Here’s the conclusion from the 2000 memo written by then-assistant Attorney General Randolph D. Moss:
“Our view remains that a sitting President is constitutionally immune from indictment and criminal prosecution.”
But McCarthy questions whether the OLC memos would be binding on a special prosecutor.
And William Yeomans, a fellow in Law and Government at American University Law School, noted the OLC memos are the view of the executive branch: “The OLC makes law for the executive branch; their opinions are not binding anywhere else; the courts are not bound by OLC opinions; this issue has never been addressed by a federal court.”
Yeomans, a 26-year veteran at the Department of Justice, added: “The question of whether criminal indictment can precede impeachment has never been addressed by a court — it’s an open question.”
But what about the political process of impeachment?
Article II of the Constitution provides for removal of the President from office “on impeachment for, and conviction of, treason, bribery or other high crimes and misdemeanors.”
“Obstruction of justice is both a federal crime and a well-established ground for impeachment,” Yeomans wrote last week. “Under federal statutes, it is a crime to act with the specific intent to obstruct or interfere with a judicial or congressional proceeding, or a proceeding before a federal agency (such as an investigation). The proceeding must be pending at the time of the conduct and the defendant must know it.”

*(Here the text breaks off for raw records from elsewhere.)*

Class TableLaws (T K R : Type) `{EqDecision K} {ops : TableOps T K R} := {
  tbl_get_insert : forall k r t k', tbl_get (tbl_insert k r t) k' =
    if decide (k = k') then Some (tbl_put (T:=T) (K:=K) (tbl_get t k) r) else tbl_get t k';
  tbl_put_new : forall r, tbl_put (T:=T) (K:=K) None r = r;
  tbl_get_delete : forall k t k', tbl_get (tbl_delete k t).2 k' = if decide (k = k') then None else tbl_get t k';
  tbl_delete_count : forall k t, (tbl_delete k t).1 = match tbl_get t k with Some _ => 1 | None => 0 end;
  tbl_update_absent : forall S k (f : R -> S -> result (R * S)) t s,
    tbl_get t k = None -> tbl_update k f t s = Ok (0, t, s);
  tbl_update_fault : forall S k (f : R -> S -> result (R * S)) t s r e,
    tbl_get t k = Some r -> f r s = Err e -> tbl_update k f t s = Err e;
  tbl_update_present : forall S k (f : R -> S -> result (R * S)) t s r r' s',
    tbl_get t k = Some r -> f r s = Ok (r', s') ->
    exists t', tbl_update k f t s = Ok (1, t', s') /\
      forall k', tbl_get t' k' = if decide (k = k') then Some r' else tbl_get t k';
}.

Class Overwrites (T K R : Type) {ops : TableOps T K R} : Prop :=
  put_overwrites : forall o (r : R), tbl_put (T:=T) (K:=K) o r = r.

(** a run of inserts under one key *)
Definition put_all (T K : Type) {R} {ops : TableOps T K R} (o : option R) (rs : list R) : option R :=
  fold_left (fun o r => Some (tbl_put (T:=T) (K:=K) o r)) rs o.

Lemma put_all_last {T K R} {ops : TableOps T K R} {ow : Overwrites T K R} o rs r : put_all T K o (rs ++ [r]) = Some r.
Proof. unfold put_all. rewrite fold_left_app. cbn. by rewrite ow. Qed.

(** ** HashMapTable *)

Module HashMap.
Section HashMapTable.
Context {K R : Type} `{Countable K}.

(** One delivered notification: the observer, the record it is handed
    (by reference), and the kind of modification. *)
Definition notification : Type := nat * R * ModificationMode.

Record HashMapTable := mkHashMapTable {
  mDataTable : gmap K R;
  mImmediateObservers : list nat;
  mDeferredObservers : list nat;
  delivered : list notification;
}.

(** ** HashMapIterator: the entries still ahead and the predicate *)
Record HashMapIterator := mkIter {
  it_rest : list (K * R);
  it_pred : R -> bool;
}.

Fixpoint skip_while_not (p : R -> bool) (l : list (K * R)) : list (K * R) :=
  match l with
  | [] => []
  | e :: rest => if p e.2 then l else skip_while_not p rest
  end.

Definition makeHashMapIterator (l : list (K * R)) (p : R -> bool) : HashMapIterator :=
  mkIter (skip_while_not p l) p.

Definition it_next (i : HashMapIterator) : result HashMapIterator :=
  match it_rest i with
  | [] => Err OutOfBounds
  | _ :: rest => Ok (mkIter (skip_while_not (it_pred i) rest) (it_pred i))
  end.

Definition it_isValid (i : HashMapIterator) : bool :=
  match it_rest i with [] => false | _ => true end.

Definition it_deref (i : HashMapIterator) : result R :=
  match it_rest i with [] => Err OutOfBounds | e :: _ => Ok e.2 end.

(** [for (; iter.isValid(); iter++) out.push_back( *iter)]: the scan loop of
    the documentation; [fuel] bounds the number of iterations. *)
Fixpoint it_collect (fuel : nat) (i : HashMapIterator) : result (list R) :=
  if it_isValid i then
    match fuel with
    | O => Err Waits
    | S fuel =>
        r ← it_deref i; i' ← it_next i; rs ← it_collect fuel i'; Ok (r :: rs)
    end
  else Ok [].

(** the unordered scan sequence of the table *)
Definition scan (t : HashMapTable) : list (K * R) := map_to_list (mDataTable t).

Definition with_data (m : gmap K R) (t : HashMapTable) : HashMapTable :=
  mkHashMapTable m (mImmediateObservers t) (mDeferredObservers t) (delivered t).

Definition HashMapTable_new : HashMapTable := mkHashMapTable ∅ [] [] [].

Definition notifyObservers (rec : R) (mode : ModificationMode) (notify : NotificationMode)
    (t : HashMapTable) : HashMapTable :=
  let obs := match notify with
    | Immediate => mImmediateObservers t
    | OnCommit => mDeferredObservers t
    end in
  mkHashMapTable (mDataTable t) (mImmediateObservers t) (mDeferredObservers t)
    (delivered t ++ ((fun o => (o, rec, mode)) <$> obs)).

(** [unordered_map::insert({key, rec})] keeps an existing entry *)
Definition map_insert_new (k : K) (r : R) (m : gmap K R) : gmap K R :=
  match m !! k with Some _ => m | None => <[k:=r]> m end.

Definition insert (key : K) (rec : R) (t : HashMapTable) : HashMapTable :=
  let m := match mDataTable t !! key with
    | Some _ => delete key (mDataTable t)
    | None => mDataTable t
    end in
  notifyObservers rec Insert Immediate (with_data (map_insert_new key rec m) t).

Definition deleteByKey (key : K) (t : HashMapTable) : Z * HashMapTable :=
  match mDataTable t !! key with
  | Some rec =>
      let t := match mImmediateObservers t with
        | [] => t
        | _ => notifyObservers rec Delete Immediate t
        end in
      (1, with_data (delete key (mDataTable t)) t)
  | None => (0, t)
  end.

Fixpoint deleteWhere_loop (func : R -> bool) (l : list (K * R)) (num : Z) (t : HashMapTable)
    : Z * HashMapTable :=
  match l with
  | [] => (num, t)
  | (k, r) :: rest =>
      if func r then
        let t := notifyObservers r Delete Immediate t in
        deleteWhere_loop func rest (num + 1) (with_data (delete k (mDataTable t)) t)
      else deleteWhere_loop func rest num t
  end.

Definition deleteWhere (func : R -> bool) (t : HashMapTable) : Z * HashMapTable :=
  deleteWhere_loop func (scan t) 0 t.

(** [ufunc] modifies the record in place and says whether to keep it.  After
    an erase the iterator [res] is invalid, and passing [res->second] on is
    the use of an erased element. *)
Definition updateOrDeleteByKey (key : K) (ufunc : R -> R * bool) (ifunc : option R)
    (t : HashMapTable) : result (Z * HashMapTable) :=
  match mDataTable t !! key with
  | Some rec =>
      let '(rec', upd) := ufunc rec in
      let t := with_data (<[key := rec']> (mDataTable t)) t in
      if upd then Ok (1, notifyObservers rec' Update Immediate t)
      else Err Dangling
  | None =>
      match ifunc with
      | Some r => Ok (1, insert key r t)
      | None => Ok (0, t)
      end
  end.

Definition updateByKey (key : K) (ufunc : R -> R) (t : HashMapTable) : Z * HashMapTable :=
  match mDataTable t !! key with
  | Some rec =>
      let rec' := ufunc rec in
      (1, notifyObservers rec' Update Immediate (with_data (<[key := rec']> (mDataTable t)) t))
  | None => (0, t)
  end.

Fixpoint updateWhere_loop (pfunc : R -> bool) (ufunc : R -> R) (l : list (K * R)) (num : Z)
    (t : HashMapTable) : Z * HashMapTable :=
  match l with
  | [] => (num, t)
  | (k, r) :: rest =>
      if pfunc r then
        let r' := ufunc r in
        updateWhere_loop pfunc ufunc rest (num + 1)
          (notifyObservers r' Update Immediate (with_data (<[k := r']> (mDataTable t)) t))
      else updateWhere_loop pfunc ufunc rest num t
  end.

Definition updateWhere (pfunc : R -> bool) (ufunc : R -> R) (t : HashMapTable) : Z * HashMapTable :=
  updateWhere_loop pfunc ufunc (scan t) 0 t.

Definition getByKey (key : K) (t : HashMapTable) : result R :=
  match mDataTable t !! key with
  | Some r => Ok r
  | None => Err (Throws "key not found")
  end.

Definition select (func : R -> bool) (t : HashMapTable) : HashMapIterator :=
  makeHashMapIterator (scan t) func.

Definition select_all (t : HashMapTable) : HashMapIterator :=
  makeHashMapIterator (scan t) (fun _ => true).

Definition table_size (t : HashMapTable) : Z := Z.of_nat (size (mDataTable t)).

Definition registerObserver (cb : nat) (mode : NotificationMode) (t : HashMapTable) : HashMapTable :=
  match mode with
  | Immediate => mkHashMapTable (mDataTable t) (mImmediateObservers t ++ [cb]) (mDeferredObservers t) (delivered t)
  | OnCommit => mkHashMapTable (mDataTable t) (mImmediateObservers t) (mDeferredObservers t ++ [cb]) (delivered t)
  end.

Definition table_drop (t : HashMapTable) : HashMapTable := with_data ∅ t.
Definition table_truncate (t : HashMapTable) : HashMapTable := with_data ∅ t.

(** the updater the transactional tables pass also changes the context [S] *)
Definition updateByKey_st {S} (key : K) (f : R -> S -> result (R * S)) (t : HashMapTable) (s : S)
    : result (Z * HashMapTable * S) :=
  match mDataTable t !! key with
  | Some rec =>
      '(rec', s') ← f rec s;
      Ok (1, notifyObservers rec' Update Immediate (with_data (<[key := rec']> (mDataTable t)) t), s')
  | None => Ok (0, t, s)
  end.

#[global] Instance HashMapTable_ops : TableOps HashMapTable K R := {
  tbl_get t k := mDataTable t !! k;
  tbl_insert := insert;
  tbl_put _ r := r;
  tbl_delete := deleteByKey;
  tbl_update S := @updateByKey_st S;
}.

(** ** ToTable: [processDataElement] *)
Definition ToTable_processDataElement {E} (mKeyFunc : E -> K) (deref : E -> R)
    (data : E) (outdated : bool) (t : HashMapTable) : (E * bool) * HashMapTable :=
  let key := mKeyFunc data in
  let t := if outdated then (deleteByKey key t).2 else insert key (deref data) t in
  ((data, outdated), t).

(** ** [Pipe::updateTable]: the function of its map

    An insertion updates the record of its key or inserts one; a retraction only
    updates.  [updateFunc] is told which of the two it is. *)
Definition updateTable_func {E} (keyFunc : E -> K) (updateFunc : E -> bool -> R -> R * bool) (insertFunc : E -> R)
    (tp : E) (outdated : bool) (t : HashMapTable) : result (E * HashMapTable) :=
  let key := keyFunc tp in
  '(_, t) ← (if negb outdated then updateOrDeleteByKey key (updateFunc tp outdated) (Some (insertFunc tp)) t
             else updateOrDeleteByKey key (updateFunc tp outdated) None t);
  Ok (tp, t).

(** ** FromTable: the queue filled by [tableCallback], drained by [producer] *)
Definition FromTable_tableCallback (data : R) (mode : ModificationMode) (mQueue : list (R * bool))
    : list (R * bool) :=
  mQueue ++ [(data, bool_decide (mode = Insert))].

Fixpoint FromTable_producer (mQueue : list (R * bool)) : list (R * bool) :=
  match mQueue with
  | [] => []
  | (tup, flag) :: rest => (tup, flag) :: FromTable_producer rest
  end.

Yeomans, in a recent op-ed for The Hill, wrote that charges of obstruction of justice have been a “staple” of the last two substantial attempts to impeach a president.
Schiff: Comey memo allegations disturbing
After the President fired Comey, Harvard Law School’s Larry Tribe told Slate: “In my view, we have clearly passed that point, both as a technical matter” under law, “and, much more importantly, as a matter of what might be called the “common law” of presidential impeachment, as established principally by the House impeachment and Senate trial of Bill Clinton and by the articles of impeachment of Richard Nixon.”
After the latest news broke, Josh Blackman, an associate professor of law at the South Texas College of Law in Houston who specializes in constitutional law, called the latest news “problematic.”
“If, in fact, the President asked Comey to drop the investigation, it may have been inadvertent, but that was an attempt to obstruct justice,” he said.
“Congress can define high crimes and misdemeanors however it wishes, (but) it is entirely appropriate to reference definitions of crimes from the US Code such as obstruction of justice.”